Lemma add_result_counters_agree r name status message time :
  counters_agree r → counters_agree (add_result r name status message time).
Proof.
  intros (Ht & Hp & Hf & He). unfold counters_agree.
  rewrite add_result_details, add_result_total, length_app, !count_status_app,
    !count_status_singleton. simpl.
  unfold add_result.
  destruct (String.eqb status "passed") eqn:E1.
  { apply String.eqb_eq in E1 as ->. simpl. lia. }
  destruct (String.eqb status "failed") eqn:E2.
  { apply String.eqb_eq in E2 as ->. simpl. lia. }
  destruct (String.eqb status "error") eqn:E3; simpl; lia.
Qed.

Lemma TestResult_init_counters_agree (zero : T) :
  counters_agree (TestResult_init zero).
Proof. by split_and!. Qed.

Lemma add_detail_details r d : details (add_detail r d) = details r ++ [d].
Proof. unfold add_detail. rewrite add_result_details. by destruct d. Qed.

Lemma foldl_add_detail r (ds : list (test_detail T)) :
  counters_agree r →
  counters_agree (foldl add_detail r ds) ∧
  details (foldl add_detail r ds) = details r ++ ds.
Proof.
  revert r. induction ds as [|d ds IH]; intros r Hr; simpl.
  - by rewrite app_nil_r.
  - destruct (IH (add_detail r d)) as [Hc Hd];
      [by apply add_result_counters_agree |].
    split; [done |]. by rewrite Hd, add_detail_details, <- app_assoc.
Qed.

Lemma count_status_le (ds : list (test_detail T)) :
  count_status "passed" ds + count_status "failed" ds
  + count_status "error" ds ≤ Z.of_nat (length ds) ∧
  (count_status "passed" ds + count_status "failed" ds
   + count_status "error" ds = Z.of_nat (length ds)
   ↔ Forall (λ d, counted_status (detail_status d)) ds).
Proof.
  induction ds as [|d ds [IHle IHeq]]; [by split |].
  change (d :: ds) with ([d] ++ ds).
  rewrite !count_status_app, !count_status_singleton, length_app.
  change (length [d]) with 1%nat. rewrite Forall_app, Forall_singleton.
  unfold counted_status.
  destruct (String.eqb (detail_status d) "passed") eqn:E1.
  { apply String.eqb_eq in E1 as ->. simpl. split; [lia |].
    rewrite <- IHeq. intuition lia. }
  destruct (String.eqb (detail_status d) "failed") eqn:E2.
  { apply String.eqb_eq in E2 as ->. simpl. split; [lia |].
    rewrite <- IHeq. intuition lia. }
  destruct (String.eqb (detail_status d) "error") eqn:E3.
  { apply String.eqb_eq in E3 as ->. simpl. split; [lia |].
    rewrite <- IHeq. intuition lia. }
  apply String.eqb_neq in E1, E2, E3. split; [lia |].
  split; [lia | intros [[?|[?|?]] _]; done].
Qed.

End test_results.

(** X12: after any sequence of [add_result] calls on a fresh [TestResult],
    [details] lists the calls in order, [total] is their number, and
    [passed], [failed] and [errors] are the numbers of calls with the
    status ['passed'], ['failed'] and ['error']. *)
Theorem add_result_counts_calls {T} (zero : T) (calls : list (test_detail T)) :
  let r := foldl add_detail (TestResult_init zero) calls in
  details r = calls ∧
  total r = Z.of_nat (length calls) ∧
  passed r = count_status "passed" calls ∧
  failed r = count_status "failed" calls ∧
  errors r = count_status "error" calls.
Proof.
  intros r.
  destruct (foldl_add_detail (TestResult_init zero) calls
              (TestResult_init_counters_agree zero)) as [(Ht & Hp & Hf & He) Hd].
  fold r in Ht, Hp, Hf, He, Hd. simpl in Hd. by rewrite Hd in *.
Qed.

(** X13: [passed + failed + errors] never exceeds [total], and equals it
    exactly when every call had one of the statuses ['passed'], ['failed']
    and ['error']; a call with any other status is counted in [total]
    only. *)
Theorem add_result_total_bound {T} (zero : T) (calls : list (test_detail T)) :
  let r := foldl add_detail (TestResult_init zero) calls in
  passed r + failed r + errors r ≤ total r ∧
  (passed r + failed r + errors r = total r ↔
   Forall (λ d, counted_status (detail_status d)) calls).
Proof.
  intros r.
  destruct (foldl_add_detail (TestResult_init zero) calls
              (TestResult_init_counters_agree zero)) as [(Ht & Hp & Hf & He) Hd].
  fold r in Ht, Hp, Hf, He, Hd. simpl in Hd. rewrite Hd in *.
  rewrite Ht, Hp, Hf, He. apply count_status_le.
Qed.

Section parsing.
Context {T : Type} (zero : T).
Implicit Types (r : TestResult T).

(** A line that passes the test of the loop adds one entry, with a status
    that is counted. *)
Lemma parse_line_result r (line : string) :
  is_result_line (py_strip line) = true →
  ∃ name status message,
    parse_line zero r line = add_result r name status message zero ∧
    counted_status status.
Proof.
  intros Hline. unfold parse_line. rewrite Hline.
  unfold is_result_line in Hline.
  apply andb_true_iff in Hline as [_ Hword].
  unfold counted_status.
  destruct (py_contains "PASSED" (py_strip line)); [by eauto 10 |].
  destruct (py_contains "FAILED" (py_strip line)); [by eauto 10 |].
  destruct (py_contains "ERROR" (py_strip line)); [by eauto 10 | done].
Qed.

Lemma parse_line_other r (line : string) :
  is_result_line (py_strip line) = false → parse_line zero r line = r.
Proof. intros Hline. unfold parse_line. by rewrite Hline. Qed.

What to work on:
Retype every line of the listing, word for word, from its opening line to the line that holds "- destruct (IH", and include that last line too.

Response to this exercise:
Lemma add_result_counters_agree r name status message time :
  counters_agree r → counters_agree (add_result r name status message time).
Proof.
  intros (Ht & Hp & Hf & He). unfold counters_agree.
  rewrite add_result_details, add_result_total, length_app, !count_status_app,
    !count_status_singleton. simpl.
  unfold add_result.
  destruct (String.eqb status "passed") eqn:E1.
  { apply String.eqb_eq in E1 as ->. simpl. lia. }
  destruct (String.eqb status "failed") eqn:E2.
  { apply String.eqb_eq in E2 as ->. simpl. lia. }
  destruct (String.eqb status "error") eqn:E3; simpl; lia.
Qed.

Lemma TestResult_init_counters_agree (zero : T) :
  counters_agree (TestResult_init zero).
Proof. by split_and!. Qed.

Lemma add_detail_details r d : details (add_detail r d) = details r ++ [d].
Proof. unfold add_detail. rewrite add_result_details. by destruct d. Qed.

Lemma foldl_add_detail r (ds : list (test_detail T)) :
  counters_agree r →
  counters_agree (foldl add_detail r ds) ∧
  details (foldl add_detail r ds) = details r ++ ds.
Proof.
  revert r. induction ds as [|d ds IH]; intros r Hr; simpl.
  - by rewrite app_nil_r.
  - destruct (IH (add_detail r d)) as [Hc Hd];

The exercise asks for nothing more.